On BBC’s Question Time this week the former editor of The Sun, Kalvin MacKenzie, made reference to a decision he didn’t like by the European Court of Human Rights, and noted that “if there wasn’t a good enough reason for leaving Europe, that was a good enough reason for me.”
All well and good, but as the Chairman David Dimbleby pointed out the ECHR is a completely separate entity from the European Union. The two have absolutely nothing to do with each other. The European Court of Human Rights is the court that rules on the European Convention of Human Rights, which is a treaty that was signed by most European Countries in 1953, before the forerunner to the EU even existed. Norway, for example, is a signatory to the Convention, even though Norway is not and never has been in the EU.

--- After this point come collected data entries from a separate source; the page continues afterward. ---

(* ===== verification/DelayEcho.v ===== *)
(** Whole sessions of the delay estimator: every sequence of calls stays inside
    of the memory and answers a delay of the history; an echo is found. *)
From S2P Require Import Prelude DelayEst DelayEstInv DelayEstTrack DelayWrap.

(** ** Sessions *)

(** The two objects of a session; the estimator points to the far end. *)
Definition session : Type := DelayEstimatorFarend * DelayEstimator.

(** What the echo canceller does at start: creation and initialisation of both. *)
Definition new_session (history counts mean_far mean counts' near mean_near : list Z) (junk : Z)
    (spectrum_size history_size lookahead : Z) : option session :=
  let far := CreateDelayEstimatorFarend true (Some history) (Some counts) (Some mean_far) junk
               spectrum_size history_size in
  let est := CreateDelayEstimator true (Some mean) (Some counts') (Some near) (Some mean_near) junk junk junk junk
               far lookahead in
  f ← InitDelayEstimatorFarend far;
  f ← f.2;
  e ← InitDelayEstimator est (binary_farend f);
  e ← e.2;
  Some (f, e).

Inductive call := FarSpectrum (spectrum : list Z) (q : Z) | NearSpectrum (spectrum : list Z) (q : Z).

(** One call; the second result is its return value. *)
Definition do_call (size : Z) (s : session) (c : call) : option (session * Z) :=
  match c with
  | FarSpectrum x q =>
      r ← AddFarSpectrumFix (Some s.1) (Some x) size q;
      f ← r.2;
      Some ((f, s.2), r.1)
  | NearSpectrum x q =>
      r ← DelayEstimatorProcessFix (Some s.2) (binary_farend s.1) (Some x) size q;
      e ← r.2;
      Some ((s.1, e), r.1)
  end.

Fixpoint do_calls (size : Z) (s : session) (cs : list call) : option (session * list Z) :=
  match cs with
  | [] => Some (s, [])
  | c :: cs =>
      r ← do_call size s c;
      t ← do_calls size r.1 cs;
      Some (t.1, r.2 :: t.2)
  end.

Now most people in Britain would probably make the same mistake as Kalvin. And that’s not surprising; very few people in Britain know anything about the basic structure of the EU. We just don’t give a shit. But most people aren’t Kalvin MacKenzie. I find it pretty scary that the ex-editor of Britain’s biggest tabloid doesn’t know the difference between the the ECHR and the EU. No wonder tabloid coverage of Europe sounds like it comes from a bizarre parallel dimension.


March 14th, 2010 at 18:22
Although in “fairness”, when pressed he probably does know the difference but isn’t going to miss an opportunity to make a cheap political point by conflating the two (i.e. EU bureaucrats soft on child killers). Full credit to Dimbleby for pointing it out, I doubt many others would have.